**To do**:
Each line below from the one containing "match node with" through the one containing "if testmsg r.(r_type)" should be output exactly as it stands, and no other line should appear.

**Source information**:
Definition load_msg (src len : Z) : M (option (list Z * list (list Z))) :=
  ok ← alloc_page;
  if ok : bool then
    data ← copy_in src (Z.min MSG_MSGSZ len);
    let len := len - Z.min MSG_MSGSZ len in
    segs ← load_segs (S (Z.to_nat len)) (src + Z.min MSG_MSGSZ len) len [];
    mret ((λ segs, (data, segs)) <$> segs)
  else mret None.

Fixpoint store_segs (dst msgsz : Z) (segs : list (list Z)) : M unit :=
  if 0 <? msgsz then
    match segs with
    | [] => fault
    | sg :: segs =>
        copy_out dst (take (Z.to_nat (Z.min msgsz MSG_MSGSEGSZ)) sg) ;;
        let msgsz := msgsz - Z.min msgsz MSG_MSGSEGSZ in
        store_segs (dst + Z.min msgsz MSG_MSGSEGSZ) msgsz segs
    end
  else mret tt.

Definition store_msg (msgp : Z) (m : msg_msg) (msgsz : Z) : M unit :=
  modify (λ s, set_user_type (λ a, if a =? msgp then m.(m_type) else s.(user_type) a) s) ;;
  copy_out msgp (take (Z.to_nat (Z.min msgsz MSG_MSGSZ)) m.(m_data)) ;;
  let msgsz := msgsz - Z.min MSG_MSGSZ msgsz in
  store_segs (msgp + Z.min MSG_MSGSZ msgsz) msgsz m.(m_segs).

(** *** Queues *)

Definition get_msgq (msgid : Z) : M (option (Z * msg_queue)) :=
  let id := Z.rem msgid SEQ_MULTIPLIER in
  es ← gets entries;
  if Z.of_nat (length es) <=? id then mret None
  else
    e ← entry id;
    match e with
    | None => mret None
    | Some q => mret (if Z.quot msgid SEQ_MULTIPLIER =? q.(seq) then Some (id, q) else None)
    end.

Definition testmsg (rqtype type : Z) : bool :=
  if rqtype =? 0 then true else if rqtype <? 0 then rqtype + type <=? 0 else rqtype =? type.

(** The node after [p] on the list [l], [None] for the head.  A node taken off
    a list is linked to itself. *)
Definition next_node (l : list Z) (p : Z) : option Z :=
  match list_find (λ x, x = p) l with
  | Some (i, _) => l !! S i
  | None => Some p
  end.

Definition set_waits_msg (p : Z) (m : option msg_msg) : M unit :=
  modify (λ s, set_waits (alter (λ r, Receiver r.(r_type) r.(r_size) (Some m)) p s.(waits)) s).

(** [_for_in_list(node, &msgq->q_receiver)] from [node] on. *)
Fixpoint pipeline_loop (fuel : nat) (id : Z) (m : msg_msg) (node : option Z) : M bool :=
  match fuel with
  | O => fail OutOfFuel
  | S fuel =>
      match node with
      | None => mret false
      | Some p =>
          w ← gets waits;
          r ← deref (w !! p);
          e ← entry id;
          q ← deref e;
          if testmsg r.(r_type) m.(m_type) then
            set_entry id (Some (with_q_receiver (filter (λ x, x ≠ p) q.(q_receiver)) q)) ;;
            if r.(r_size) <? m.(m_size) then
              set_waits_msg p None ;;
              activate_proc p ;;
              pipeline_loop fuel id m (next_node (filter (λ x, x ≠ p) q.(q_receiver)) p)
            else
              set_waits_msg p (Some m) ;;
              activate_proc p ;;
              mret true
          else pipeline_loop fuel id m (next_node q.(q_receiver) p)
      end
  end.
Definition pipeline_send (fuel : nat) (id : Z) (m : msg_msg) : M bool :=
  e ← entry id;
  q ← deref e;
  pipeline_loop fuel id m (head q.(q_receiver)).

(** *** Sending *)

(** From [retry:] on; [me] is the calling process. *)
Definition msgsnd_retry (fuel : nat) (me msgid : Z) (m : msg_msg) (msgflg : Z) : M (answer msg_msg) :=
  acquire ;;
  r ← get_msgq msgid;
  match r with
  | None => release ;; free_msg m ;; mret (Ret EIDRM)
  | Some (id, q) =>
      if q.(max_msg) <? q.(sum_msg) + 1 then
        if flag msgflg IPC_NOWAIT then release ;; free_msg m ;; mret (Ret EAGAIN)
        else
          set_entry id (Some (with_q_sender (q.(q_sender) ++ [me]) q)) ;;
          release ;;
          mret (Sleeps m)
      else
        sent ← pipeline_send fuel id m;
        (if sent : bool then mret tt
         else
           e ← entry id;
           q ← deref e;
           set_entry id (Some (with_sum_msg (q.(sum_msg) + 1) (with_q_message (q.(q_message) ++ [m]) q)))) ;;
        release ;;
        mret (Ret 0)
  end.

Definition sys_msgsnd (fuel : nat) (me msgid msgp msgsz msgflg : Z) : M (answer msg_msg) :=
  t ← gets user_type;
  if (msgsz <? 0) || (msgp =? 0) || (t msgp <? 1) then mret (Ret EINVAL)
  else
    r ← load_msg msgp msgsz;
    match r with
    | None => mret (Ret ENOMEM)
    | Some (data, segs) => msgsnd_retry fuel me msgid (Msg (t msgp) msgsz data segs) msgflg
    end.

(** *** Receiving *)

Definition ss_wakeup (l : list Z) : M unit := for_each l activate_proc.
---
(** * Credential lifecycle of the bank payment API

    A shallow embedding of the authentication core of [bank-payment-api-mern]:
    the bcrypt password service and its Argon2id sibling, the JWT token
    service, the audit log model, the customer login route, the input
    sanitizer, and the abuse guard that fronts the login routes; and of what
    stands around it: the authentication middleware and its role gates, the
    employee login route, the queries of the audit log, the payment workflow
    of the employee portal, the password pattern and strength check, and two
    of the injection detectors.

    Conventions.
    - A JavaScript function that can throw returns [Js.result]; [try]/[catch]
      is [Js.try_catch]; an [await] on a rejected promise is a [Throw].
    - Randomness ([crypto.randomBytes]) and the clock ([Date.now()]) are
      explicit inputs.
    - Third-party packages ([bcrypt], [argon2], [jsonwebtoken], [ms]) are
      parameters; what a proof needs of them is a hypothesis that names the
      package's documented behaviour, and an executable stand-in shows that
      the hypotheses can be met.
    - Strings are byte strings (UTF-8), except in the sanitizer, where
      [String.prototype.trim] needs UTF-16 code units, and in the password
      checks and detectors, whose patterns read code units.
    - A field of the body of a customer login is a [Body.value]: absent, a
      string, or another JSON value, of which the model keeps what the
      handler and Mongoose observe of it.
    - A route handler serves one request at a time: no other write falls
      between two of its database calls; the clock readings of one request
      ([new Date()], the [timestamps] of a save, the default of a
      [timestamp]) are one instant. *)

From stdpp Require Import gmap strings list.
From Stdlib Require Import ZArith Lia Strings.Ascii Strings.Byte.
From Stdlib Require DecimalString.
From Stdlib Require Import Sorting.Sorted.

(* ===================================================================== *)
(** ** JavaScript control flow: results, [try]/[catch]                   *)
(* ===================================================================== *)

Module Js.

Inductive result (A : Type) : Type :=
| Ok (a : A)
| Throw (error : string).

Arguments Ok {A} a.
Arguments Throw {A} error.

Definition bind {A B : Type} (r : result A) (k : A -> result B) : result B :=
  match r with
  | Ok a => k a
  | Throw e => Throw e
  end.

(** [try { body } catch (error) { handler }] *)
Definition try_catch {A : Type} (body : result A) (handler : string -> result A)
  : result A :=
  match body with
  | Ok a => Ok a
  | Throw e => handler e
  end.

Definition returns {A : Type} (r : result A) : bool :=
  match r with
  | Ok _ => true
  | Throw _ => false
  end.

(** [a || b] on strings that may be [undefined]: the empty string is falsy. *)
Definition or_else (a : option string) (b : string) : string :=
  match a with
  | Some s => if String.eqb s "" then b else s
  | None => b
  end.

**Response**:
      match node with
      | None => mret false
      | Some p =>
          w ← gets waits;
          r ← deref (w !! p);
          e ← entry id;
          q ← deref e;
          if testmsg r.(r_type) m.(m_type) then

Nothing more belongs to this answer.